LI architecture students off to Costa Rica

Students, from left, Crystal Eksi, Dimitrios Malliakas and

Students, from left, Crystal Eksi, Dimitrios Malliakas and Michael Koutsoubis with professor Tobias Holler in a drafting room on the New York Institute of Technology campus in Old Westbury. (Dec. 21. 2011) (Credit: Jeremy Bales)

Travel deals

Nine New York Institute of Technology students have won a chance to travel to a Costa Rica community to present their creative designs for developing a recycling and education center there.

The three winning designs in a challenge to devise solutions for removing waste will be presented next month in Nosara on the Pacific Ocean coast. The institute's school of architecture and design is funding the trip. The projects incorporate elements of the landscape, including an entry by three students from Long Island who used already downed trees and recycled plastic bottles in building construction. The plan minimizes deforestation and creates a covered educational space.

"We had to consider local materials and what was feasible to do. In the end, it was an experience that was worth it," said third-year architecture student Michael Koutsoubis, 21, of Melville, who along with Dimitrios Malliakas, of East Meadow, and Crystal Eksi, of Smithtown, comprised the design team MCD Costa Rica.

Their group was one of two teams chosen by judges; the third was picked by voters on Facebook in a recent poll. Team Poroso won the most votes out of seven proposals; more than 3,000 votes were cast. The jury of professors from NYIT's School of Architecture and Design selected the MCD Costa Rica and Duality teams for their simple and elegant ideas, good planning and clear presentations.

"They will learn about building in a tropical environment, and experience firsthand the powerful role that design can play in improving life in a rural community," said project leader Tobias Holler, an assistant professor of architecture.

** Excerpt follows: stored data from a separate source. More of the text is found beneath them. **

(* ===== verification/DnsName.v ===== *)
(** * DNS names and questions on the wire (src/src/dns/mod.rs)

    The name walker [skip_name], [question_end] and the case-insensitive
    question comparison [questions_match], against two abstract descriptions:
    the grammar [wire_name] of (possibly compressed) names inside a packet, and
    the label lists [encode_name] of uncompressed names. *)

From S2P Require Import Prelude Hasher.

(** ** Operations *)

(** The [loop] of [skip_name]; every iteration that continues moves [pos]
    forward, so the packet length plus one bounds the iterations. *)
Fixpoint skip_name_loop (fuel : nat) (packet : list Z) (pos : nat)
  : outcome (option nat) :=
  match fuel with
  | O => OutOfFuel
  | S fuel' =>
      match packet !! pos with
      | None => Ret None
      | Some len =>
          let pos := pos + 1 in
          if decide (len = 0)%Z then Ret (Some pos)
          else if decide (Z.land len 0xc0 = 0xc0)%Z then
            match packet !! pos with
            | None => Ret None
            | Some _ => Ret (Some (pos + 1))
            end
          else if decide (Z.land len 0xc0 <> 0)%Z then Ret None
          else
            let pos := pos + Z.to_nat len in
            if decide (length packet < pos) then Ret None
            else skip_name_loop fuel' packet pos
      end
  end.

Definition skip_name (packet : list Z) (pos : nat) : outcome (option nat) :=
  skip_name_loop (S (length packet)) packet pos.

Definition question_end (packet : list Z) : outcome (option nat) :=
  if decide (length packet < 12) then Ret None
  else
    let? end_ := skip_name packet 12 in
    if decide (length packet < end_ + 4) then Ret None
    else Ret (Some (end_ + 4)).

(** The inner [for _ in 0..label_len] loop: the position after the label, or
    [None] where the source returns [false]. *)
Fixpoint match_label (n : nat) (a b : list Z) (pos : nat) : option nat :=
  match n with
  | O => Some pos
  | S n' =>
      match a !! pos, b !! pos with
      | Some ba, Some bb =>
          if eq_ignore_ascii_case ba bb then match_label n' a b (pos + 1) else None
      | _, _ => None
      end
  end.

Fixpoint questions_match_loop (fuel : nat) (a b : list Z) (qname_end pos : nat)
  : outcome bool :=
  match fuel with
  | O => OutOfFuel
  | S fuel' =>
      if decide (qname_end < pos) then Ret false
      else
        match a !! pos, b !! pos with
        | Some la, Some lb =>
            if decide (la <> lb) then Ret false
            else
              let pos := pos + 1 in
              if decide (la = 0)%Z then Ret true
              else
                match match_label (Z.to_nat la) a b pos with
                | None => Ret false
                | Some pos => questions_match_loop fuel' a b qname_end pos
                end
        | _, _ => Ret false
        end
  end.

Definition questions_match (a b : list Z) : outcome bool :=
  if decide (length a <> length b \/ length a < 4) then Ret false
  else
    let! ta := slice a (length a - 4) (length a) in
    let! tb := slice b (length b - 4) (length b) in
    if decide (ta <> tb) then Ret false
    else questions_match_loop (S (length a)) a b (length a - 4) 0.

(** ** Abstract names *)

(** [wire_name p pos e]: a well-formed name starts at [pos] and the bytes it
    occupies there (a compression pointer ends it) stop just before [e]. *)
Inductive wire_name (p : list Z) : nat -> nat -> Prop :=
| wn_root pos : p !! pos = Some 0%Z -> wire_name p pos (pos + 1)
| wn_pointer pos len b :
    p !! pos = Some len -> (192 <= len)%Z -> p !! (pos + 1) = Some b ->
    wire_name p pos (pos + 2)
| wn_label pos len e :
    p !! pos = Some len -> (1 <= len <= 63)%Z ->
    wire_name p (pos + 1 + Z.to_nat len) e -> wire_name p pos e.

(** Uncompressed names as lists of labels. *)
Definition label_ok (l : list Z) : Prop := 1 <= length l <= 63 /\ bytes_ok l.

Fixpoint encode_name (ls : list (list Z)) : list Z :=
  match ls with
  | [] => [0%Z]
  | l :: ls' => Z.of_nat (length l) :: l ++ encode_name ls'
  end.

#[global] Arguments encode_name : simpl never.

Definition lower_label (l : list Z) : list Z := to_ascii_lowercase <$> l.

Definition lower_name (ls : list (list Z)) : list (list Z) := lower_label <$> ls.

(** ** Byte facts *)

Lemma byte_forall (P : Z -> bool) b :
  forallb P (seqZ 0 256) = true -> is_byte b -> P b = true.
Proof.
  rewrite forallb_forall. intros HP Hb. apply HP.
  apply list_elem_of_In, elem_of_seqZ. unfold u_ok in Hb. lia.
Qed.

Lemma land_c0 b : is_byte b -> Z.land b 0xc0 = (64 * (b / 64))%Z.
Proof.
  intros Hb. apply Z.eqb_eq.
  by apply (byte_forall (fun b => Z.land b 0xc0 =? 64 * (b / 64))%Z).
Qed.

Lemma land_c0_set b : is_byte b -> (Z.land b 0xc0 = 0xc0 <-> 192 <= b)%Z.
Proof.
  intros Hb. rewrite land_c0 by done. change (2 ^ 8)%Z with 256%Z in Hb.
  unfold u_ok in Hb. split; intros; Z.to_euclidean_division_equations; lia.
Qed.

Lemma land_c0_clear b : is_byte b -> (Z.land b 0xc0 = 0 <-> b < 64)%Z.
Proof.
  intros Hb. rewrite land_c0 by done. change (2 ^ 8)%Z with 256%Z in Hb.
  unfold u_ok in Hb. split; intros; Z.to_euclidean_division_equations; lia.
Qed.

(** ** [skip_name] against the grammar *)

Lemma wire_name_bounds p pos e : wire_name p pos e -> pos < e <= length p.
Proof.
  induction 1 as [pos H|pos len b H Hl Hb|pos len e H Hl _ IH];
    repeat match goal with H : _ !! _ = Some _ |- _ => apply lookup_lt_Some in H end; lia.
Qed.

Lemma skip_name_loop_total fuel p pos :
  0 < fuel -> length p < fuel + pos -> returns (skip_name_loop fuel p pos).
Proof.
  revert pos. induction fuel as [|fuel IH]; intros pos H0 Hf; simpl; [lia|].
  destruct (p !! pos) as [len|] eqn:Hp; [|auto with rust].
  apply lookup_lt_Some in Hp. repeat case_decide; try case_match; auto with rust.
  apply IH; lia.
Qed.

Lemma skip_name_total p pos : returns (skip_name p pos).
Proof. apply skip_name_loop_total; lia. Qed.

Lemma skip_name_loop_sound fuel p pos e :
  bytes_ok p -> skip_name_loop fuel p pos = Ret (Some e) -> wire_name p pos e.
Proof.
  intros Hp. revert pos. induction fuel as [|fuel IH]; intros pos; simpl; [done|].
  destruct (p !! pos) as [len|] eqn:Hpos; [|done].
  assert (is_byte len) as Hlen by (eapply Forall_lookup_1; eauto).
  case_decide as H0; [intros; inv_ret; by constructor|].
  case_decide as Hptr.
  { destruct (p !! (pos + 1)) as [b|] eqn:Hb; [|done]. intros; inv_ret.
    replace (pos + 1 + 1) with (pos + 2) by lia.
    eapply wn_pointer; eauto. by apply land_c0_set. }
  case_decide as Hres; [done|]. case_decide; [done|].
  intros He%IH. eapply wn_label; eauto.
  assert (len < 64)%Z by (apply land_c0_clear; [done|]; destruct (decide (Z.land len 0xc0 = 0)%Z); tauto).
  unfold u_ok in Hlen. lia.
Qed.

Lemma skip_name_loop_complete fuel p pos e :
  bytes_ok p -> wire_name p pos e -> length p < fuel + pos ->
  skip_name_loop fuel p pos = Ret (Some e).
Proof.
  intros Hp Hn. revert fuel.
  induction Hn as [pos H|pos len b H Hl Hb|pos len e H Hl Hn IH]; intros fuel Hf;
    assert (Hlt := lookup_lt_Some _ _ _ H); destruct fuel as [|fuel]; try lia; simpl; rewrite H.
  - by rewrite decide_True.
  - assert (is_byte len) as Hlen by (eapply Forall_lookup_1; eauto).
    rewrite decide_False, decide_True by (lia || by apply land_c0_set).
    rewrite Hb. do 2 f_equal. lia.
  - assert (is_byte len) as Hlen by (eapply Forall_lookup_1; eauto).
    assert (Z.land len 0xc0 = 0)%Z as Hc by (apply land_c0_clear; [done|lia]).
    rewrite decide_False by lia. rewrite Hc, decide_False by done.
    rewrite decide_False by tauto.
    apply wire_name_bounds in Hn. rewrite decide_False by lia. apply IH. lia.
Qed.

Lemma skip_name_spec p pos e :
  bytes_ok p -> skip_name p pos = Ret (Some e) <-> wire_name p pos e.
Proof.
  intros Hp. split; [by apply skip_name_loop_sound|].
  intros. apply skip_name_loop_complete; [done..|lia].
Qed.

Lemma skip_name_bounds p pos e :
  skip_name p pos = Ret (Some e) -> pos < e <= length p.
Proof.
  unfold skip_name. generalize (S (length p)). intros fuel. revert pos.
  induction fuel as [|fuel IH]; intros pos; simpl; [done|].
  destruct (p !! pos) as [len|] eqn:Hpos; [|done]. apply lookup_lt_Some in Hpos.
  repeat case_decide; try done; intros; inv_ret; try lia.
  - destruct (p !! (pos + 1)) eqn:E; [|done]. apply lookup_lt_Some in E. inv_ret. lia.
  - apply IH in H3. lia.
Qed.

(** A reading position never depends on what lies beyond the name. *)
Lemma wire_name_det p pos e1 e2 : wire_name p pos e1 -> wire_name p pos e2 -> e1 = e2.
Proof.
  intros H1. revert e2. induction H1; intros e2 H2; inversion H2; simplify_eq; try lia; eauto.
Qed.

Lemma wire_name_local p p' pos e :
  wire_name p pos e -> (forall j, pos <= j < e -> p' !! j = p !! j) -> wire_name p' pos e.
Proof.
  induction 1 as [pos H|pos len b H Hl Hb|pos len e H Hl Hn IH]; intros Hj.
  - apply wn_root. by rewrite Hj by lia.
  - eapply wn_pointer; [by rewrite Hj by lia|done|by rewrite Hj by lia].
  - pose proof (wire_name_bounds _ _ _ Hn). eapply wn_label; [by rewrite Hj by lia|done|].
    apply IH. intros j ?. apply Hj. lia.
Qed.


Lemma wire_name_app p q pos e : wire_name p pos e -> wire_name (p ++ q) pos e.
Proof.
  induction 1; [apply wn_root|eapply wn_pointer|eapply wn_label]; eauto using lookup_app_l_Some.
Qed.

Lemma question_end_total p : returns (question_end p).
Proof.
  unfold question_end. case_decide; auto with rust.
  apply returns_bind_opt; [apply skip_name_total|]. intros. case_decide; auto with rust.
Qed.

Lemma question_end_bounds p e :
  question_end p = Ret (Some e) -> 17 <= e <= length p.
Proof.
  unfold question_end. case_decide; [done|]. intros H'. inv_ret.
  apply skip_name_bounds in Ha. case_decide; inv_ret. lia.
Qed.

(** ** Encoded names *)

Lemma encode_name_nil : encode_name [] = [0%Z].
Proof. done. Qed.

Lemma encode_name_cons l ls :
  encode_name (l :: ls) = Z.of_nat (length l) :: l ++ encode_name ls.
Proof. done. Qed.

Lemma encode_name_ok ls : Forall label_ok ls -> bytes_ok (encode_name ls).
Proof.
  induction 1 as [|l ls [Hl Hb] Hls IH]; [repeat constructor; unfold u_ok; lia|].
  rewrite encode_name_cons. constructor; [unfold u_ok; lia|]. by apply Forall_app.
Qed.

#[export] Hint Resolve encode_name_ok : bytes.

(** Deciding [Forall label_ok] of a concrete name by evaluation. *)
Definition labels_okb (ls : list (list Z)) : bool :=
  forallb (fun l => bool_decide (1 <= length l <= 63)
    && forallb (fun b => bool_decide (0 <= b < 256)%Z) l) ls.

Lemma labels_check ls : labels_okb ls = true -> Forall label_ok ls.
Proof.
  unfold labels_okb. rewrite forallb_forall. intros H. apply Forall_forall.
  intros l Hl%list_elem_of_In. apply H, andb_true_iff in Hl as [H1 H2].
  apply bool_decide_eq_true in H1. split; [done|by apply bytes_check].
Qed.

Lemma length_lower_label l : length (lower_label l) = length l.
Proof. apply length_fmap. Qed.

Lemma lower_name_ok ls : Forall label_ok ls -> Forall label_ok (lower_name ls).
Proof.
  intros H. apply Forall_fmap. eapply (list.Forall_impl _ _ _ H). intros l [Hl Hb]. split.
  - by rewrite length_lower_label.
  - apply Forall_fmap. eapply (list.Forall_impl _ _ _ Hb). intros. by apply to_ascii_lowercase_ok.
Qed.

Lemma length_encode_lower ls : length (encode_name (lower_name ls)) = length (encode_name ls).
Proof.
  induction ls as [|l ls IH]; [done|]. simpl lower_name.
  rewrite !encode_name_cons. simpl. rewrite !length_app, IH. by rewrite length_lower_label.
Qed.

Lemma length_encode_name_pos ls : 0 < length (encode_name ls).
Proof. destruct ls; [simpl; lia|]. rewrite encode_name_cons. simpl. lia. Qed.

Lemma wire_name_encode pre ls post :
  Forall label_ok ls ->
  wire_name (pre ++ encode_name ls ++ post) (length pre) (length pre + length (encode_name ls)).
Proof.
  intros Hls. revert pre. induction Hls as [|l ls [Hl Hb] Hls IH]; intros pre.
  - apply wn_root. by apply list_lookup_middle.
  - rewrite encode_name_cons. simpl.
    eapply (wn_label _ _ (Z.of_nat (length l))); [by apply list_lookup_middle|lia|].
    specialize (IH (pre ++ Z.of_nat (length l) :: l)).
    rewrite <- !app_assoc in IH. simpl in IH. rewrite <- app_assoc.
    rewrite length_app in IH. simpl in IH.
    replace (length pre + 1 + Z.to_nat (Z.of_nat (length l)))
      with (length pre + S (length l)) by lia.
    replace (length pre + S (length (l ++ encode_name ls)))
      with (length pre + S (length l) + length (encode_name ls)) by (rewrite length_app; lia).
    done.
Qed.

(** ** [questions_match] *)

Lemma match_label_bounds n a b pos pos' :
  match_label n a b pos = Some pos' -> pos' = pos + n /\ (n = 0 \/ pos + n <= length a).
Proof.
  revert pos. induction n as [|n IH]; intros pos; simpl.
  - intros [= <-]. lia.
  - destruct (a !! pos) eqn:Ea; [|done]. apply lookup_lt_Some in Ea.
    repeat (case_match; try done). intros ?%IH. lia.
Qed.

Lemma questions_match_loop_total fuel a b qe pos :
  0 < fuel -> length a < fuel + pos -> returns (questions_match_loop fuel a b qe pos).
Proof.
  revert pos. induction fuel as [|fuel IH]; intros pos H0 Hf; simpl; [lia|].
  case_decide; auto with rust.
  destruct (a !! pos) as [la|] eqn:Ea; [|auto with rust]. apply lookup_lt_Some in Ea.
  destruct (b !! pos); auto with rust. repeat case_decide; auto with rust.
  destruct (match_label _ _ _ _) as [pos'|] eqn:Em; auto with rust.
  apply match_label_bounds in Em. apply IH; lia.
Qed.

Lemma questions_match_total a b : returns (questions_match a b).
Proof.
  unfold questions_match. case_decide; auto with rust.
  in_range. case_decide; auto with rust. apply questions_match_loop_total; lia.
Qed.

Duality's design focused on two elements: the recycling center and the education facility. The team also addressed the dry season and wet season in Nosara by developing a process to collect rainwater and reduce heat buildup by using reflective roofing materials.

The NYIT students will refine their plans with Sarah Meyland, associate professor of environmental technology, and students from the School of Engineering and Computing Sciences during the spring semester. They will develop the final design as part of a class next semester, based on community input. The final design will be presented to the Costa Rica community for consideration. Veritas University in San Jose, Costa Rica, will serve as the local partner university.